(AVAILABLE DATA Opens)

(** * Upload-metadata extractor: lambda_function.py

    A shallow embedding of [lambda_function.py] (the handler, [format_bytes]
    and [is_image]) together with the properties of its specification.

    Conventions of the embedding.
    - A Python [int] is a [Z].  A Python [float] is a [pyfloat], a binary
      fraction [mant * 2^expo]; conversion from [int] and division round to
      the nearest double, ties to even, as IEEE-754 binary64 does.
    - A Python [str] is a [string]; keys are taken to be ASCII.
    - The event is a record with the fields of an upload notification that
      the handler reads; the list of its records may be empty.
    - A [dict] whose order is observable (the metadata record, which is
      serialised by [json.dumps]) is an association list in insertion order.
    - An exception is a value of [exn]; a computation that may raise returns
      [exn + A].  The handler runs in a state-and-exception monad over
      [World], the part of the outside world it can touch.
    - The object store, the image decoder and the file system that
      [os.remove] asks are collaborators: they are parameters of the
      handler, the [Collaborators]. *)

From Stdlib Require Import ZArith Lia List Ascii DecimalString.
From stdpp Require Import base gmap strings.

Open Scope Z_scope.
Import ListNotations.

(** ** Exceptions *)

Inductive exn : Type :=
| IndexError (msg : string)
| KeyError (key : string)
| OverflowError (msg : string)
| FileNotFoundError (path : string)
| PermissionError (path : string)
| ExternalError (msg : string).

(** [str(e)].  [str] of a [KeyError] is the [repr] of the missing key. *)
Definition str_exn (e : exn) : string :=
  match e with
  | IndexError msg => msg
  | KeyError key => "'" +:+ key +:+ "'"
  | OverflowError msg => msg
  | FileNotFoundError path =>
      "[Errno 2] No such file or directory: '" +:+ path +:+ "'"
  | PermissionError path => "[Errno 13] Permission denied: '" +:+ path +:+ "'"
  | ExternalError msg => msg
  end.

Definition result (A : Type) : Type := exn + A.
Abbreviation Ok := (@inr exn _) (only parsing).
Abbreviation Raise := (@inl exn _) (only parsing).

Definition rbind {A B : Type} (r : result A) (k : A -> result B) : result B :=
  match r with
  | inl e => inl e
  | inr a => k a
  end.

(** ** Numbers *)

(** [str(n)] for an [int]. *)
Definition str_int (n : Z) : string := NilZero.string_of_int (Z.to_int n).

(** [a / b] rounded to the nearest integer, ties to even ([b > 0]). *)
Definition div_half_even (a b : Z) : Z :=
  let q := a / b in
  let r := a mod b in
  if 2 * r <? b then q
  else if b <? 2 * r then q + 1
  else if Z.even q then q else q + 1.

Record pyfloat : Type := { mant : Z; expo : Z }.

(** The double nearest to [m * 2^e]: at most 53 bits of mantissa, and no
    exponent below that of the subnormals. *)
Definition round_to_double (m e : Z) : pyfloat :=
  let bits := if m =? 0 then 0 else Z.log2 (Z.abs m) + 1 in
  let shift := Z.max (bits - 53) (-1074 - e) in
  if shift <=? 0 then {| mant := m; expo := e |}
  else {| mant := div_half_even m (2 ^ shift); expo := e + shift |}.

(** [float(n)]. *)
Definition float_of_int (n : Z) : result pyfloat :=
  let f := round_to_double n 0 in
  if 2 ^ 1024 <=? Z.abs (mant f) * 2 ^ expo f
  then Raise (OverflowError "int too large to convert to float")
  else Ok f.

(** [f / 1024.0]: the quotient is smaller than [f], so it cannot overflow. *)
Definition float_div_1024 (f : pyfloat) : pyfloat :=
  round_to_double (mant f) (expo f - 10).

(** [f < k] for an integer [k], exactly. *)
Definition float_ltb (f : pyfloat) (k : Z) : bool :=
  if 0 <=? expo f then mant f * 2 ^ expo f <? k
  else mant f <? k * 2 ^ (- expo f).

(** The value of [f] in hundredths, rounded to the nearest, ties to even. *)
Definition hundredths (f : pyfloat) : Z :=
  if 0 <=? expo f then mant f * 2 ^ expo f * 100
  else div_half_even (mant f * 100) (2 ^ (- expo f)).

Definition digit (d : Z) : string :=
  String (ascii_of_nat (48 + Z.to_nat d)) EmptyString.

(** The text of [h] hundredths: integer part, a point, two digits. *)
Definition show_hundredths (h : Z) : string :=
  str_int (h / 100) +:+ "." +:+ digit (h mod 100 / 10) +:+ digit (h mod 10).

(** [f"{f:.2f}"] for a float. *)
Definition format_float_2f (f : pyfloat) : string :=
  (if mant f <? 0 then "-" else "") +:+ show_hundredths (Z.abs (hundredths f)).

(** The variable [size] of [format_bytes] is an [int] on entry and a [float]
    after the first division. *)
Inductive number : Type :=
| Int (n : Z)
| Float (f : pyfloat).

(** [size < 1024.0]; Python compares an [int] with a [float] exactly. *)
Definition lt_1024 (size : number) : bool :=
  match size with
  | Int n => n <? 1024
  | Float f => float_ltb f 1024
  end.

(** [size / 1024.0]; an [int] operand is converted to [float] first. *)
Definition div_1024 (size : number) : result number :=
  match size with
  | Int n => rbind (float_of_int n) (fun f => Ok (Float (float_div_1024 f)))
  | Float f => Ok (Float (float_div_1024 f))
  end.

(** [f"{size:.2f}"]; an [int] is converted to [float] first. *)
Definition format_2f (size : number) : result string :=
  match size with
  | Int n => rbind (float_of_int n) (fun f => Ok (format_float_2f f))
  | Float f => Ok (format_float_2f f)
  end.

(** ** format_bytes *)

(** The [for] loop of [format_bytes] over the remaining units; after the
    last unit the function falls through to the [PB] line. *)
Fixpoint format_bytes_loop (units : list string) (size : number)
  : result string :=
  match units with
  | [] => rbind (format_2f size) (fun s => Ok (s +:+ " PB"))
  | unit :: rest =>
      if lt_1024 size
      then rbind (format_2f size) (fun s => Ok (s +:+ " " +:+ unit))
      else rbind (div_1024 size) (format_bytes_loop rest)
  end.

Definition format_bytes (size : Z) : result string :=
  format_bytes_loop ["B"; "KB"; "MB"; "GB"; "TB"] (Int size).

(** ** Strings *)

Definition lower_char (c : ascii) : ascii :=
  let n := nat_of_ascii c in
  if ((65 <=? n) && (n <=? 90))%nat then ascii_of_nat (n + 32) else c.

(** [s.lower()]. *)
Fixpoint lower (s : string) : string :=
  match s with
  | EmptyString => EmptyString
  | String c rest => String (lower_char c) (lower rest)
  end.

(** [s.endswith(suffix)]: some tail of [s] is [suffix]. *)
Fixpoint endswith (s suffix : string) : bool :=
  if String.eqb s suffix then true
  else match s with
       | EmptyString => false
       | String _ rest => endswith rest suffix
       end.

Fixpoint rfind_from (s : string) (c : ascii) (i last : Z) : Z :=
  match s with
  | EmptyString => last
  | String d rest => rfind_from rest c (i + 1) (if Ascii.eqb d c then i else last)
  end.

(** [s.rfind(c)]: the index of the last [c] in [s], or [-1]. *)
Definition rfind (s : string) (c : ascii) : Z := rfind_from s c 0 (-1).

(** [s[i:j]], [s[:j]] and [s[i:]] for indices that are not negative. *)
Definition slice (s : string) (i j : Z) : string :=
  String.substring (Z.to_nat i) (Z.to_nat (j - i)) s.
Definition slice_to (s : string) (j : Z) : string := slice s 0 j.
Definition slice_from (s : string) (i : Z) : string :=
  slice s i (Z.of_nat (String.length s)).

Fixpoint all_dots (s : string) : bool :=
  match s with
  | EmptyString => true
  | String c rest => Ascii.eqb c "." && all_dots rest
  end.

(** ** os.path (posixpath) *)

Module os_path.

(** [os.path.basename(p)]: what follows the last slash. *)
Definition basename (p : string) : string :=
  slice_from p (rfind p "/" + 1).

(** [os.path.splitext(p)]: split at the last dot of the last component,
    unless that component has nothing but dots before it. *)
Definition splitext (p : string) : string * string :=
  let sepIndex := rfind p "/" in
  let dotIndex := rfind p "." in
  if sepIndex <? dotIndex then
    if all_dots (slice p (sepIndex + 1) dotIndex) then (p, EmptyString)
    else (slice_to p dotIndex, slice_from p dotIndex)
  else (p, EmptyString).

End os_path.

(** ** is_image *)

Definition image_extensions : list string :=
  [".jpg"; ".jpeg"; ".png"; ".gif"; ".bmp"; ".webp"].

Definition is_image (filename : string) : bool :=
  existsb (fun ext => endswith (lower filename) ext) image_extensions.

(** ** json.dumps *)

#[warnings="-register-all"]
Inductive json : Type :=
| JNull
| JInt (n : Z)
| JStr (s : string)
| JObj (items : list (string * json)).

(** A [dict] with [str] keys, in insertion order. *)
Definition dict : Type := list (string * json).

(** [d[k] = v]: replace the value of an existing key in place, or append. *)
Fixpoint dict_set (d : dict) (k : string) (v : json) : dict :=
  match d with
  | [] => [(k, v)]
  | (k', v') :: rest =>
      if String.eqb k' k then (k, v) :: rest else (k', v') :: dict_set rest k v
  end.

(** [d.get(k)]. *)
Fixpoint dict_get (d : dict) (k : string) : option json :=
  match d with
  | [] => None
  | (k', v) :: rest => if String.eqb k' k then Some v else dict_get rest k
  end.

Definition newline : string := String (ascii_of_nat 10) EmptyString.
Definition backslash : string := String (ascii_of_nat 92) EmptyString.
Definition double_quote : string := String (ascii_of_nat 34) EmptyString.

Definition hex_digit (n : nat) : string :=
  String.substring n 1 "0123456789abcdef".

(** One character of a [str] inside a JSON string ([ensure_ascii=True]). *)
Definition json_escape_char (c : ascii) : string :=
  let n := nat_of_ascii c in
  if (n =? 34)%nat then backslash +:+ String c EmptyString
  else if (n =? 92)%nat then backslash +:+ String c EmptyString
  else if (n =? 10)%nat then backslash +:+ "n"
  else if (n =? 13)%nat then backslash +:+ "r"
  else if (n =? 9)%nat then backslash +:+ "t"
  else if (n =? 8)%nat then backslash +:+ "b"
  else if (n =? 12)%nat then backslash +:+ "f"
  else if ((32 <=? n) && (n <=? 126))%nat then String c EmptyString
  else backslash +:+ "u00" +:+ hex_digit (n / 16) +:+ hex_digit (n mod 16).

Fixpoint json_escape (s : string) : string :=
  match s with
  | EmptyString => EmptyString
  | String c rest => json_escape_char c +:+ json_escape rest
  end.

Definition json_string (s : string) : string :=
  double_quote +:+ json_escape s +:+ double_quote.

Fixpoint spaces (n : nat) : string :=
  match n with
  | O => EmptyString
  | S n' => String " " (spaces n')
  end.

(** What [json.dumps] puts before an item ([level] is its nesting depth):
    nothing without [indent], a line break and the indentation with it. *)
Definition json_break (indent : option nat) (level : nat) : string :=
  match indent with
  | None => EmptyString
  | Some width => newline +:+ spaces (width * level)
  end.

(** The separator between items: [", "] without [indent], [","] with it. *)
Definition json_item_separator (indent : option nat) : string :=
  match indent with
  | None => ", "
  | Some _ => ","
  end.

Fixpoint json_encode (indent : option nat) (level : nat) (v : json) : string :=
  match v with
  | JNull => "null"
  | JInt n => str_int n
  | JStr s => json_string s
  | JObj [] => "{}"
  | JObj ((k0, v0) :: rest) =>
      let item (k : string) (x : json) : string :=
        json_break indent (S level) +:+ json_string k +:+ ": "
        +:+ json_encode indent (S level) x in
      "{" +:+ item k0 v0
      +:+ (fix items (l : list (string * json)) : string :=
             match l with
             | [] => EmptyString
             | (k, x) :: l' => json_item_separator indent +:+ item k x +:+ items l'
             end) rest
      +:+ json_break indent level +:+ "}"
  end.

(AVAILABLE DATA Closes)

YOUR ASSIGNMENT »
From the records above, extract exactly and only the lines that begin at the line with "Definition float_ltb (f" and stop after the line with "Definition format_float_2f (f".

ANSWER SPACE »
Definition float_ltb (f : pyfloat) (k : Z) : bool :=
  if 0 <=? expo f then mant f * 2 ^ expo f <? k
  else mant f <? k * 2 ^ (- expo f).

(** The value of [f] in hundredths, rounded to the nearest, ties to even. *)
Definition hundredths (f : pyfloat) : Z :=
  if 0 <=? expo f then mant f * 2 ^ expo f * 100
  else div_half_even (mant f * 100) (2 ^ (- expo f)).

Definition digit (d : Z) : string :=
  String (ascii_of_nat (48 + Z.to_nat d)) EmptyString.

(** The text of [h] hundredths: integer part, a point, two digits. *)
Definition show_hundredths (h : Z) : string :=
  str_int (h / 100) +:+ "." +:+ digit (h mod 100 / 10) +:+ digit (h mod 10).

(** [f"{f:.2f}"] for a float. *)
Definition format_float_2f (f : pyfloat) : string :=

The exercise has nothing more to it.